Clients 105 of the messaging platform 100 allow account holders to engage (e.g., interact) with the messages in message streams. There are a number of different types and categories of interactions. Types of engagement include clicking/selecting a message for more information regarding the message, clicking/selecting a URL (universal resource locator) or hashtag in a message, reposting the message, or favoriting a message. Other example engagements types include expanding a “card” message, which presents additional content when an account holder engages with the card message. Account holders may engage further with content contained in the expanded card message (e.g., playing a video or audio file, streaming a concurrently broadcast TBM event, voting in a poll).
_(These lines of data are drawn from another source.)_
(* ===== verification/Base64.v ===== *)
(** * encoding/base64: StdEncoding as the record codecs use it

    [EncodeToString] pads with '='; [DecodeString] skips carriage returns and
    line feeds, wants whole quanta, and does not look at the unused bits of a
    padded one (the encoding is not strict). *)

From Stdlib Require Import Ascii.
From S2P Require Import Prelude GoLib.

Module B64.
Definition digit (n : Z) : ascii :=
  ascii_of_N (Z.to_N
    (if n <? 26 then 65 + n else if n <? 52 then 71 + n else if n <? 62 then n - 4 else if n =? 62 then 43 else 47)).

Definition value (c : ascii) : option Z :=
  let n := Z.of_N (N_of_ascii c) in
  if (65 <=? n) && (n <=? 90) then Some (n - 65)
  else if (97 <=? n) && (n <=? 122) then Some (n - 71)
  else if (48 <=? n) && (n <=? 57) then Some (n + 4)
  else if n =? 43 then Some 62 else if n =? 47 then Some 63 else None.

Definition pad : ascii := "="%char.

Fixpoint encode (b : bytes) : list ascii :=
  match b with
  | [] => []
  | [x] => [digit (b2Z x / 4); digit (b2Z x mod 4 * 16); pad; pad]
  | [x; y] => [digit (b2Z x / 4); digit (b2Z x mod 4 * 16 + b2Z y / 16); digit (b2Z y mod 16 * 4); pad]
  | x :: y :: z :: b =>
      digit (b2Z x / 4) :: digit (b2Z x mod 4 * 16 + b2Z y / 16) ::
      digit (b2Z y mod 16 * 4 + b2Z z / 64) :: digit (b2Z z mod 64) :: encode b
  end.

Fixpoint decode (l : list ascii) : option bytes :=
  match l with
  | [] => Some []
  | a :: b :: c :: d :: r =>
      a ← value a; b ← value b;
      if decide (d = pad) then
        match r with
        | [] =>
            if decide (c = pad) then Some [Z2b (a * 4 + b / 16)]
            else c ← value c; Some [Z2b (a * 4 + b / 16); Z2b (b mod 16 * 16 + c / 4)]
        | _ => None
        end
      else
        c ← value c; d ← value d; r ← decode r;
        Some (Z2b (a * 4 + b / 16) :: Z2b (b mod 16 * 16 + c / 4) :: Z2b (c mod 4 * 64 + d) :: r)
  | _ => None
  end.

Definition is_newline (c : ascii) : bool := bool_decide (c = "010"%char) || bool_decide (c = "013"%char).

Definition EncodeToString (b : bytes) : string := String.string_of_list_ascii (encode b).
Definition DecodeString (s : string) : option bytes :=
  decode (List.filter (λ c, negb (is_newline c)) (String.list_ascii_of_string s)).

(** ** Round trip *)

Lemma value_digit n :
  0 ≤ n < 64 → value (digit n) = Some n ∧ digit n ≠ pad ∧ is_newline (digit n) = false.
Proof.
  intros Hn. assert (∃ k, n = Z.of_nat k ∧ (k < 64)%nat) as (k & -> & Hk) by (exists (Z.to_nat n); lia).
  do 64 (destruct k as [|k]; [done|]). lia.
Qed.


Lemma bounds x y z :
  0 ≤ b2Z x / 4 < 64 ∧ 0 ≤ b2Z x mod 4 * 16 + b2Z y / 16 < 64 ∧ 0 ≤ b2Z x mod 4 * 16 < 64 ∧
  0 ≤ b2Z y mod 16 * 4 + b2Z z / 64 < 64 ∧ 0 ≤ b2Z y mod 16 * 4 < 64 ∧ 0 ≤ b2Z z mod 64 < 64.
Proof.
  pose proof (b2Z_range x). pose proof (b2Z_range y). pose proof (b2Z_range z).
  Z.div_mod_to_equations. lia.
Qed.

Lemma bytes_ind3 (P : bytes → Prop) :
  P [] → (∀ x, P [x]) → (∀ x y, P [x; y]) → (∀ x y z b, P b → P (x :: y :: z :: b)) → ∀ b, P b.
Proof.
  intros H0 H1 H2 H3. fix IH 1. intros [|x [|y [|z b]]]; [exact H0|apply H1|apply H2|apply H3, IH].
Qed.

Lemma first_byte x v : 0 ≤ v < 16 → Z2b (b2Z x / 4 * 4 + (b2Z x mod 4 * 16 + v) / 16) = x.
Proof. intros Hv. pose proof (b2Z_range x). rewrite <-(Z2b_b2Z x) at 3. f_equal. Z.div_mod_to_equations. lia. Qed.
Lemma second_byte x y v : 0 ≤ v < 4 →
  Z2b ((b2Z x mod 4 * 16 + b2Z y / 16) mod 16 * 16 + (b2Z y mod 16 * 4 + v) / 4) = y.
Proof.
  intros Hv. pose proof (b2Z_range x). pose proof (b2Z_range y). rewrite <-(Z2b_b2Z y) at 3. f_equal.
  Z.div_mod_to_equations. lia.
Qed.
Lemma third_byte y z : Z2b ((b2Z y mod 16 * 4 + b2Z z / 64) mod 4 * 64 + b2Z z mod 64) = z.
Proof.
  pose proof (b2Z_range y). pose proof (b2Z_range z). rewrite <-(Z2b_b2Z z) at 3. f_equal.
  Z.div_mod_to_equations. lia.
Qed.

Lemma decode_encode b : decode (encode b) = Some b ∧ List.filter (λ c, negb (is_newline c)) (encode b) = encode b.
Proof.
  induction b as [|x|x y|x y z b [IH1 IH2]] using bytes_ind3; [done|..]; cbn [encode decode List.filter].
  - destruct (bounds x x x) as (H1 & _ & H2 & _).
    destruct (value_digit _ H1) as (E1 & _ & N1), (value_digit _ H2) as (E2 & _ & N2).
    rewrite E1, N1, E2, N2. split; [|done]. cbn [mbind option_bind].
    rewrite decide_True by done. rewrite decide_True by done. do 2 f_equal.
    rewrite <-(Z.add_0_r (b2Z x mod 4 * 16)). by apply first_byte.
  - destruct (bounds x y x) as (H1 & H2 & _ & _ & H3 & _).
    destruct (value_digit _ H1) as (E1 & _ & N1), (value_digit _ H2) as (E2 & _ & N2), (value_digit _ H3) as (E3 & P3 & N3).
    rewrite E1, N1, E2, N2, E3, N3. split; [|done]. cbn [mbind option_bind].
    rewrite decide_True by done. rewrite decide_False by done. pose proof (b2Z_range y).
    rewrite first_byte by (Z.div_mod_to_equations; lia).
    rewrite <-(Z.add_0_r (b2Z y mod 16 * 4)). by rewrite second_byte.
  - destruct (bounds x y z) as (H1 & H2 & _ & H3 & _ & H4).
    destruct (value_digit _ H1) as (E1 & _ & N1), (value_digit _ H2) as (E2 & _ & N2), (value_digit _ H3) as (E3 & _ & N3),
      (value_digit _ H4) as (E4 & P4 & N4).
    rewrite E1, N1, E2, N2, E3, N3, E4, N4, IH2. split; [|done]. cbn [mbind option_bind].
    rewrite decide_False by done. rewrite IH1. cbn [mbind option_bind].
    pose proof (b2Z_range y). pose proof (b2Z_range z).
    rewrite first_byte by (Z.div_mod_to_equations; lia). rewrite second_byte by (Z.div_mod_to_equations; lia).
    by rewrite third_byte.
Qed.

Lemma Decode_Encode64 b : DecodeString (EncodeToString b) = Some b.
Proof.
  unfold DecodeString, EncodeToString. rewrite String.list_ascii_of_string_of_list_ascii.
  destruct (decode_encode b) as [E ->]. exact E.
Qed.

#[export] Instance EncodeToString_inj : Inj (=) (=) EncodeToString.
Proof.
  intros x y E. apply (inj Some). by rewrite <-!Decode_Encode64, E.
Qed.
End B64.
The frontend module 110 allows account holders to manage their account with the messaging platform 100. The account holder can manage privacy, security, and advertising settings as well as directly manage their connections to other accounts. Generally, the messaging platform 100 does not require the account to contribute a large amount of personal information. The frontend module 110 allows the account holder to identify an account name (not necessarily a real) name, provides pictures of media, provide a brief description of themselves/their entity, and a website. However, the messaging platform 100 does not necessarily request or store traditional real-world identifying information such as age, gender, interests, history, occupation, etc. Instead, the messaging platform 100 is configured to infer information about the account holder based on the accounts they follow, the accounts that follow them, the messages they compose, and the messages they engage with. Any information explicitly provided or inferred about the account is stored in the account repository 146.

II. D. TBM Identification with the Real Time Messaging Platform

The frontend module 110 may also provide an interface presented through a client 105 to identify TBM. This interface may include an audio capture element to enable audio capture upon account holder request in response to a user input. Example user interface elements include a button, an icon, descriptive text, a voice command, or a gesture command, or another indication associated with audio capture. User input includes forms of interaction with the client 105 such as a voice command, a gesture or selection on a touchscreen, a selection by a mouse, a keyboard input, or another input detectable by the client 105. In response to the user input to the audio capture element, the client 105 initiates recording of an audio snippet. The client 105 may cease recording in response to an additional user input, after the client 105 has recorded more than a threshold duration of time, or in response to a signal from the messaging platform 100. The client 105 sends the audio snippet to the messaging platform 100 through the frontend module 110. The client 105 may send the audio snippet concurrently as the audio snippet is recorded or in response to completing a recording of the audio snippet.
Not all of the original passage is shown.